Bombs, actually rocks and bottles, are being thrown all over the streets of Cairo in protest.
What are our fellow Egyptian homo sapiens protesting against, and what are they protesting for? I read carefully the account in today's New York Times for answers to these two preeminent questions. The answer to the first question is clear: the protests are against the government and President Hosni Mubarak, which are almost synonymous. And there is much to protest against in the government of Hosni Mubarak: corruption, authoritarianism and the other usual suspects in governments like Hosni Mubarak's.

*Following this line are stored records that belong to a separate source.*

Lemma NoDup_map_set :
  forall k v m, NoDup (map fst m) -> NoDup (map fst (map_set k v m)).
Proof.
  intros k v m. induction m as [|[k0 v0] m IH]; simpl; intros H.
  - constructor; [intros [] | constructor].
  - inversion H as [|? ? Hnotin Hnd]; subst.
    destruct (String.eqb k0 k) eqn:E; simpl.
    + apply String.eqb_eq in E; subst k0. now constructor.
    + constructor; [|now apply IH].
      rewrite keys_map_set. intros [->|Hin]; [|contradiction].
      now rewrite String.eqb_refl in E.
Qed.

Lemma In_map_delete :
  forall k m k' l',
    In (k', l') (map_delete k m) <-> In (k', l') m /\ k' <> k.
Proof.
  intros k m k' l'. unfold map_delete. rewrite filter_In. simpl.
  rewrite negb_true_iff, String.eqb_neq. tauto.
Qed.

Lemma NoDup_map_delete :
  forall k m, NoDup (map fst m) -> NoDup (map fst (map_delete k m)).
Proof.
  intros k m. induction m as [|[k0 v0] m IH]; simpl; intros H; [constructor|].
  inversion H as [|? ? Hnotin Hnd]; subst.
  destruct (String.eqb k0 k); simpl; [now apply IH|].
  constructor; [|now apply IH].
  intros Hin. apply Hnotin.
  apply in_map_iff in Hin. destruct Hin as [[k1 l1] [Hk Hin]]. simpl in Hk; subst k1.
  apply In_map_delete in Hin. destruct Hin as [Hin _].
  apply in_map_iff. exists (k0, l1). auto.
Qed.

Lemma map_get_unique :
  forall k l l' m,
    NoDup (map fst m) -> In (k, l) m -> map_get k m = Some l' -> l = l'.
Proof.
  intros k l l' m. induction m as [|[k0 v0] m IH]; simpl; intros Hnd Hin Hget.
  - contradiction.
  - inversion Hnd as [|? ? Hnotin Hnd']; subst.
    destruct (String.eqb k0 k) eqn:E.
    + apply String.eqb_eq in E; subst k0. inversion Hget; subst.
      destruct Hin as [Hin|Hin]; [congruence|].
      exfalso. apply Hnotin. apply in_map_iff. exists (k, l). auto.
    + destruct Hin as [Hin|Hin]; [|now apply IH].
      inversion Hin; subst. now rewrite String.eqb_refl in E.
Qed.

(** ** What each statement that touches the Map or an object preserves *)

Lemma heap_ext_alloc : forall h r, heap_ext h (h ++ [r]).
Proof.
  intros h r l x H. exists x. split; [|reflexivity].
  rewrite nth_error_app1; [assumption|].
  apply nth_error_Some. congruence.
Qed.

Lemma heap_ext_mutate :
  forall l0 f h, (forall r, id (f r) = id r) -> heap_ext h (mutate l0 f h).
Proof.
  intros l0 f h Hf l r H.
  destruct (Nat.eq_dec l0 l) as [->|Hne].
  - exists (f r). rewrite nth_error_mutate_same, H. auto.
  - exists r. rewrite nth_error_mutate_other by assumption. auto.
Qed.

Lemma attach_safe :
  forall r st P,
    well_keyed st -> status r <> uploading -> uploading_only P st ->
    well_keyed (snd (attach r st)) /\
    uploading_only P (snd (attach r st)) /\
    heap_ext (heap st) (heap (snd (attach r st))).
Proof.
  intros r st P [Hnd Hobj] Hr HP. unfold attach; simpl.
  assert (Hold : forall k l, In (k, l) (queue st) ->
            nth_error (heap st ++ [r]) l = nth_error (heap st) l).
  { intros k l Hin. destruct (Hobj k l Hin) as [x [Hx _]].
    apply nth_error_app1. apply nth_error_Some. congruence. }
  split; [split|split].
  - now apply NoDup_map_set.
  - intros k l Hin. apply In_map_set in Hin. destruct Hin as [[-> ->]|Hin].
    + exists r. split; [apply nth_error_alloc | reflexivity].
    + destruct (Hobj k l Hin) as [x [Hx Hk]]. exists x.
      split; [|exact Hk]. rewrite <- Hx. apply (Hold k l Hin).
  - intros k l x Hin Hx Hst. simpl in Hin, Hx. apply In_map_set in Hin.
    destruct Hin as [[-> ->]|Hin].
    + rewrite nth_error_alloc in Hx. congruence.
    + rewrite (Hold k l Hin) in Hx. eapply HP; eauto.
  - apply heap_ext_alloc.
Qed.

Lemma delete_safe :
  forall k st P,
    well_keyed st -> uploading_only P st ->
    well_keyed (with_queue (map_delete k (queue st)) st) /\
    uploading_only (fun x => P x /\ x <> k)
      (with_queue (map_delete k (queue st)) st).
Proof.
  intros k st P [Hnd Hobj] HP. split; [split|]; simpl.
  - now apply NoDup_map_delete.
  - intros k' l Hin. apply In_map_delete in Hin. now apply Hobj.
  - intros k' l x Hin Hx Hst. simpl in Hin, Hx. apply In_map_delete in Hin.
    destruct Hin as [Hin Hne]. split; [eapply HP; eauto | assumption].
Qed.

Lemma clear_safe :
  forall st P, well_keyed (with_queue [] st) /\ uploading_only P (with_queue [] st).
Proof.
  intros st P. split; [split|]; simpl.
  - constructor.
  - intros k l [].
  - intros k l x [].
Qed.

(** A field other than [id] and [status] is assigned on the object at [l0]. *)
Lemma mutate_safe :
  forall l0 f st P,
    (forall r, id (f r) = id r) -> (forall r, status (f r) = status r) ->
    well_keyed st -> uploading_only P st ->
    well_keyed (with_heap (mutate l0 f (heap st)) st) /\
    uploading_only P (with_heap (mutate l0 f (heap st)) st).
Proof.
  intros l0 f st P Hid Hstat [Hnd Hobj] HP. split; [split|]; simpl.
  - assumption.
  - intros k l Hin. destruct (Hobj k l Hin) as [x [Hx Hk]].
    destruct (heap_ext_mutate l0 f (heap st) Hid l x Hx) as [x' [Hx' Hk']].
    exists x'. split; [assumption | congruence].
  - intros k l x Hin Hx Hst. simpl in Hin, Hx.
    apply nth_error_mutate in Hx. destruct Hx as [x0 [Hx0 [-> | ->]]].
    + eapply HP; eauto.
    + rewrite Hstat in Hst. eapply HP; eauto.
Qed.

Lemma updateItemStatus_heap_ext :
  forall k s e st, heap_ext (heap st) (heap (updateItemStatus k s e st)).
Proof.
  intros k s e st. unfold updateItemStatus.
  destruct (map_get k (queue st)) as [l0|]; simpl; [|apply heap_ext_refl].
  apply heap_ext_mutate. intros r. destruct (truthy e); reflexivity.
Qed.

Lemma updateItemStatus_safe :
  forall k s e st P,
    well_keyed st -> uploading_only P st ->
    well_keyed (updateItemStatus k s e st) /\
    (s = uploading -> uploading_only (fun x => P x \/ x = k) (updateItemStatus k s e st)) /\
    (s <> uploading -> uploading_only (fun x => P x /\ x <> k) (updateItemStatus k s e st)).
Proof.
  intros k s e st P Hwk HP.
  pose proof Hwk as [Hnd Hobj].
  assert (Hwk' : well_keyed (updateItemStatus k s e st)).
  { split; [now rewrite updateItemStatus_queue|].
    intros k' l Hin. rewrite updateItemStatus_queue in Hin.
    destruct (Hobj k' l Hin) as [x [Hx Hk]].
    destruct (updateItemStatus_heap_ext k s e st l x Hx) as [x' [Hx' Hk']].
    exists x'. split; [assumption | congruence]. }
  split; [exact Hwk'|].
  unfold updateItemStatus in *.
  destruct (map_get k (queue st)) as [l0|] eqn:Hget.
  - (* the Map has an entry for [k] *)
    assert (Hkey : forall k' l, In (k', l) (queue st) -> l = l0 -> k' = k).
    { intros k' l Hin ->. apply map_get_In in Hget.
      destruct (Hobj k' l0 Hin) as [x [Hx Hk]].
      destruct (Hobj k l0 Hget) as [y [Hy Hk2]]. congruence. }
    assert (Hloc : forall l, In (k, l) (queue st) -> l = l0).
    { intros l Hin. eapply map_get_unique; eauto. }
    split; intros Hs k' l x Hin Hx Hst; simpl in Hin, Hx.
    + destruct (Nat.eq_dec l0 l) as [<-|Hne].
      * right. now apply (Hkey k' l0).
      * rewrite nth_error_mutate_other in Hx by assumption.
        left. eapply HP; eauto.
    + destruct (Nat.eq_dec l0 l) as [<-|Hne].
      * rewrite nth_error_mutate_same in Hx.
        destruct (nth_error (heap st) l0) as [x0|]; simpl in Hx; [|discriminate].
        inversion Hx; subst x.
        destruct (truthy e); simpl in Hst; congruence.
      * rewrite nth_error_mutate_other in Hx by assumption.
        split; [eapply HP; eauto|].
        intros ->. apply Hne. symmetry. now apply Hloc.
  - (* no entry for [k]: nothing happens *)
    assert (Hno : forall l, ~ In (k, l) (queue st)).
    { intros l Hin. clear - Hget Hin.
      induction (queue st) as [|[k0 v0] q IH]; simpl in *; [contradiction|].
      destruct (String.eqb k0 k) eqn:E; [discriminate|].
      destruct Hin as [Hin|Hin]; [|now apply IH].
      inversion Hin; subst. now rewrite String.eqb_refl in E. }
    split; intros Hs k' l x Hin Hx Hst.
    + left. eapply HP; eauto.
    + split; [eapply HP; eauto|]. intros ->. exact (Hno l Hin).
Qed.

(** ** The pass in progress *)

Lemma preserves_refl : forall st, preserves st st.
Proof.
  intros st. split; [auto|]. split; [auto | apply heap_ext_refl].
Qed.

Lemma preserves_trans :
  forall st1 st2 st3, preserves st1 st2 -> preserves st2 st3 -> preserves st1 st3.
Proof.
  intros st1 st2 st3 [A1 [B1 C1]] [A2 [B2 C2]].
  split; [auto|]. split; [auto | eapply heap_ext_trans; eauto].
Qed.

(** Steps that leave the Map and the objects alone. *)
Lemma preserves_same :
  forall st st', heap st' = heap st -> queue st' = queue st -> preserves st st'.
Proof.
  intros st st' Hh Hq. unfold preserves, well_keyed, uploading_only.
  rewrite Hh, Hq. split; [auto|]. split; [auto | apply heap_ext_refl].
Qed.

Lemma preserves_attach :
  forall r st, status r <> uploading -> preserves st (snd (attach r st)).
Proof.
  intros r st Hr. split; [|split].
  - intros Hwk.
    apply (attach_safe r st (fun _ => True) Hwk Hr). intros k l x _ _ _. exact I.
  - intros P Hwk HP. now apply (attach_safe r st P Hwk Hr HP).
  - apply heap_ext_alloc.
Qed.

Lemma preserves_delete :
  forall k st, preserves st (with_queue (map_delete k (queue st)) st).
Proof.
  intros k st. split; [|split].
  - intros Hwk.
    apply (delete_safe k st (fun _ => True) Hwk). intros k' l x _ _ _. exact I.
  - intros P Hwk HP.
    eapply uploading_only_weaken; [|apply (delete_safe k st P Hwk HP)].
    intros k' [H _]. exact H.
  - apply heap_ext_refl.
Qed.

Lemma preserves_clear : forall st, preserves st (with_queue [] st).
Proof.
  intros st. split; [|split].
  - intros _. apply (clear_safe st (fun _ => True)).
  - intros P _ _. apply (clear_safe st P).
  - apply heap_ext_refl.
Qed.

Lemma in_flight_ext :
  forall st st' s k,
    heap_ext (heap st) (heap st') -> in_flight st s k -> in_flight st' s k.
Proof.
  intros st st' [[| | now offset rest item | |]|] k Hext H; simpl in *; try contradiction.
  destruct H as [it [Hit Hk]].
  destruct (Hext item it Hit) as [it' [Hit' Hk']].
  exists it'. split; [assumption | congruence].
Qed.

Lemma pass_ok_ext :
  forall st st' p,
    heap_ext (heap st) (heap st') -> pass_ok st p -> pass_ok st' p.
Proof.
  intros st st' p Hext [Hrest Hitem]. split; [assumption|].
  intros item Hi. destruct (Hitem item Hi) as [it Hit].
  destruct (Hext item it Hit) as [it' [Hit' _]]. eauto.
Qed.

Lemma next_item_safe :
  forall now offset rest st,
    well_keyed st -> uploading_only (fun _ => False) st -> rest_ok rest ->
    exists p',
      snd (next_item now offset rest st) = Some p' /\
      well_keyed (fst (next_item now offset rest st)) /\
      uploading_only (in_flight (fst (next_item now offset rest st)) (Some p'))
        (fst (next_item now offset rest st)) /\
      pass_ok (fst (next_item now offset rest st)) p' /\
      isProcessing (fst (next_item now offset rest st)) = isProcessing st /\
      heap_ext (heap st) (heap (fst (next_item now offset rest st))).
Proof.
  intros now offset rest st Hwk Hno Hrest.
  destruct rest as [|dbItem rest']; simpl.
  - eexists. split; [reflexivity|].
    split; [exact Hwk|]. split; [exact Hno|].
    split; [|split; [reflexivity | apply heap_ext_refl]].
    split; [intros r [] | intros item Hi; discriminate].
  - assert (Hr : status dbItem <> uploading) by (apply Hrest; now left).
    destruct (attach_safe dbItem st (fun _ => False) Hwk Hr Hno) as [Hwk' [Hno' Hext]].
    eexists. split; [reflexivity|].
    split; [exact Hwk'|]. split; [exact Hno'|].
    split; [|split; [reflexivity | exact Hext]].
    split.
    + intros r Hin. apply Hrest. now right.
    + intros item Hi. inversion Hi; subst. simpl.
      exists dbItem. apply nth_error_alloc.
Qed.

Lemma processItem_catch_safe :
  forall m now item st it P,
    well_keyed st -> uploading_only P st ->
    nth_error (heap st) item = Some it ->
    (forall k, P k -> k = id it) ->
    well_keyed (fst (processItem_catch m now item st)) /\
    uploading_only (fun _ => False) (fst (processItem_catch m now item st)) /\
    heap_ext (heap st) (heap (fst (processItem_catch m now item st))) /\
    isProcessing (fst (processItem_catch m now item st)) = isProcessing st.
Proof.
  intros m now item st it P Hwk HP Hit HPk.
  unfold processItem_catch. rewrite Hit.
  set (n := S (retry_count it)).
  set (st1 := with_heap (mutate item (with_retry_count n) (heap st)) st).
  destruct (mutate_safe item (with_retry_count n) st P
              (fun _ => eq_refl) (fun _ => eq_refl) Hwk HP) as [Hwk1 HP1].
  fold st1 in Hwk1, HP1.
  destruct (updateItemStatus_safe (id it) failed (Some m) st1 P Hwk1 HP1)
    as [Hwk2 [_ HP2]].
  assert (Hno2 : uploading_only (fun _ => False)
                   (updateItemStatus (id it) failed (Some m) st1)).
  { eapply uploading_only_weaken; [|apply HP2; discriminate].
    intros k [Hk Hne]. apply Hne. now apply HPk. }
  assert (Hext2 : heap_ext (heap st)
                    (heap (updateItemStatus (id it) failed (Some m) st1))).
  { eapply heap_ext_trans; [|apply updateItemStatus_heap_ext].
    apply heap_ext_mutate. reflexivity. }
  destruct (n <? maxRetries)%nat; cbn [fst].
  - destruct (mutate_safe item (with_next_retry_at (now + backoff n))
                (updateItemStatus (id it) failed (Some m) st1) (fun _ => False)
                (fun _ => eq_refl) (fun _ => eq_refl) Hwk2 Hno2) as [Hwk3 Hno3].
    split; [exact Hwk3|]. split; [exact Hno3|]. split.
    + eapply heap_ext_trans; [exact Hext2|].
      apply heap_ext_mutate. reflexivity.
    + cbn [isProcessing with_heap]. now rewrite updateItemStatus_isProcessing.
  - split; [exact Hwk2|]. split; [exact Hno2|]. split; [exact Hext2|].
    now rewrite updateItemStatus_isProcessing.
Qed.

The answer to the second question is not so clear, or clear in it's lack of clarity. The Times describes the protesters as "apparently spontaneous, non-ideological and youthful." Youth is almost synonymous with spontaneity. And with restlessness, The Young and the Restless, right? Isn't that the name of some American soap opera or something? And youths often don't have the knowledge that comes with greater learning to make ideological choices, not that ideological choices are always wise.
So, if the Times description of the protesters is accurate, then the protests are unfocused, and what Egypt's spontaneous youths are protesting for is answered with the blank, uncomprehending stare also often common to youth.
There does not seem to be an undercurrent of Islamic revolution here, at least not yet, nor of "freedom" as that is meant in the West, and as was meant (sort of) by the Tienanmen demonstrators in China in 1989, at least not yet and, in my opinion, inconceivably so in the foreseeable future. For there are no Federalist Society sleeper cells in the Muslim world.
But there is anger in the Muslim world. It is the angriest world in the world it seems to me. So kids, have fun if that's what you're having, be careful 'cause Hosni don't play. We in America are watching you closely. We'll see you down the road, either as friends as I hope or, as enemies, as I think more likely.